# DIRECTIONS FOR THIS TASK:
For the data below, restate word for word only the lines from the line containing "intros s n Hi [Hr _] Hs Hn." through the line containing "Definition blank_disk (cap", both ends included.
=== RECORDS SHOWN ===
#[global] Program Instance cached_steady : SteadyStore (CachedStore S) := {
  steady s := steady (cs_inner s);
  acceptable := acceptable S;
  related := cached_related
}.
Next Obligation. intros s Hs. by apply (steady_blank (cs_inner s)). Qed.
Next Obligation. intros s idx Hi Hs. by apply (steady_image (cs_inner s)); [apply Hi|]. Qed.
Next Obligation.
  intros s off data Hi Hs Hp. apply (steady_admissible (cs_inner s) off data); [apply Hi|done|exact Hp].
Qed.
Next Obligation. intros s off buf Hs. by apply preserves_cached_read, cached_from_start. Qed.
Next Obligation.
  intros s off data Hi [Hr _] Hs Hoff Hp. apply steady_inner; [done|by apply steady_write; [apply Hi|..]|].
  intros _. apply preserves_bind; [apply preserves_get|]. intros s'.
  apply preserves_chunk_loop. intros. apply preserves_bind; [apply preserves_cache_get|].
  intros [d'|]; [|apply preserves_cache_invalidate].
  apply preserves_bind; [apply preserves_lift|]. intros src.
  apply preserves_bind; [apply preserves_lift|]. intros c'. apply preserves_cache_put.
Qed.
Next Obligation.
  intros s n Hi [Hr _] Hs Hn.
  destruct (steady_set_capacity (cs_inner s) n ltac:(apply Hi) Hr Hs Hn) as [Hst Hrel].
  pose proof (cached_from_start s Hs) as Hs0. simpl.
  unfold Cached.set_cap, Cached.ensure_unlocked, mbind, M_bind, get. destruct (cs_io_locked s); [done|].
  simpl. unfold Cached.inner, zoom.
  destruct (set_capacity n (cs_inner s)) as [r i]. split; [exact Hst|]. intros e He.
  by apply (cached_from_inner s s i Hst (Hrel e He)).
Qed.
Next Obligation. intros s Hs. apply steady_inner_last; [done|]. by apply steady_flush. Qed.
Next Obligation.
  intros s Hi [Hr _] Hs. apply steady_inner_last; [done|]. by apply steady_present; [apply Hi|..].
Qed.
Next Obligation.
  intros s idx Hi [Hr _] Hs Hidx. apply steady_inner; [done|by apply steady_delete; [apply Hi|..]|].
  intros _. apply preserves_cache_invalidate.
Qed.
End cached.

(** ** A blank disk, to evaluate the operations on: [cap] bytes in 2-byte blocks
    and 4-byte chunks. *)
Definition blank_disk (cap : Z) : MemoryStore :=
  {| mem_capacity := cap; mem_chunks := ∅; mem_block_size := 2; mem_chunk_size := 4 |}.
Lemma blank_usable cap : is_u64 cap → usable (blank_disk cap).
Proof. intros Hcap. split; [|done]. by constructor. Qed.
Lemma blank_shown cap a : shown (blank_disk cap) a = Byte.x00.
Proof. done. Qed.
===
=== RECORDS SHOWN ===
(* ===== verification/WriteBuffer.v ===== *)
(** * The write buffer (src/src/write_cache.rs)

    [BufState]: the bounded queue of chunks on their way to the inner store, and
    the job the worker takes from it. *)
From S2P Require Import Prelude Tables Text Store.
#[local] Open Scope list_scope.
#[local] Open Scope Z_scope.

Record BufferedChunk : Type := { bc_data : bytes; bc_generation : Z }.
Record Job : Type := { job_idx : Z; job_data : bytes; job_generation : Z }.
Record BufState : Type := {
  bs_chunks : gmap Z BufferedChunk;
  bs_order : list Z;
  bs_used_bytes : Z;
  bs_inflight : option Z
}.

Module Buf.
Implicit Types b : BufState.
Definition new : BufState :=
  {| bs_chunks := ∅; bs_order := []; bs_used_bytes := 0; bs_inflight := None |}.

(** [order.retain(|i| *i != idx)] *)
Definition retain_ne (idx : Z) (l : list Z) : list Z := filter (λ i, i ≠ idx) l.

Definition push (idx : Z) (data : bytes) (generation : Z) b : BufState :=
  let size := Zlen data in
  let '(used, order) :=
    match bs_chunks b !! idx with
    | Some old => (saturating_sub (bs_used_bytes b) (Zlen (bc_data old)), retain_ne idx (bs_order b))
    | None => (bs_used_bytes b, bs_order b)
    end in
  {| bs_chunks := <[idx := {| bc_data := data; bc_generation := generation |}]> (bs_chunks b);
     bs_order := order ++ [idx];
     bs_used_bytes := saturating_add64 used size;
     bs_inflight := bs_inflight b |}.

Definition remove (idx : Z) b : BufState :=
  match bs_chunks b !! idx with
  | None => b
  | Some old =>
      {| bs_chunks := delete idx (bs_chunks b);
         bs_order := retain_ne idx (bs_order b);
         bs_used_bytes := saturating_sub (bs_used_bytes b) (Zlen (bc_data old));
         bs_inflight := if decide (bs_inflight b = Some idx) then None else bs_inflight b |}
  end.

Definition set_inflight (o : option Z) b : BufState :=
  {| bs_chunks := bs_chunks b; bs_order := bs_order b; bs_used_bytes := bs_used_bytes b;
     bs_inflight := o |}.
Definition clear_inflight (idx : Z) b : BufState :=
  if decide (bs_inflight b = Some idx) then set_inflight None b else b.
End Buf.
===
# SOLUTION TO THIS PROBLEM:
  intros s n Hi [Hr _] Hs Hn.
  destruct (steady_set_capacity (cs_inner s) n ltac:(apply Hi) Hr Hs Hn) as [Hst Hrel].
  pose proof (cached_from_start s Hs) as Hs0. simpl.
  unfold Cached.set_cap, Cached.ensure_unlocked, mbind, M_bind, get. destruct (cs_io_locked s); [done|].
  simpl. unfold Cached.inner, zoom.
  destruct (set_capacity n (cs_inner s)) as [r i]. split; [exact Hst|]. intros e He.
  by apply (cached_from_inner s s i Hst (Hrel e He)).
Qed.
Next Obligation. intros s Hs. apply steady_inner_last; [done|]. by apply steady_flush. Qed.
Next Obligation.
  intros s Hi [Hr _] Hs. apply steady_inner_last; [done|]. by apply steady_present; [apply Hi|..].
Qed.
Next Obligation.
  intros s idx Hi [Hr _] Hs Hidx. apply steady_inner; [done|by apply steady_delete; [apply Hi|..]|].
  intros _. apply preserves_cache_invalidate.
Qed.
End cached.

(** ** A blank disk, to evaluate the operations on: [cap] bytes in 2-byte blocks
    and 4-byte chunks. *)
Definition blank_disk (cap : Z) : MemoryStore :=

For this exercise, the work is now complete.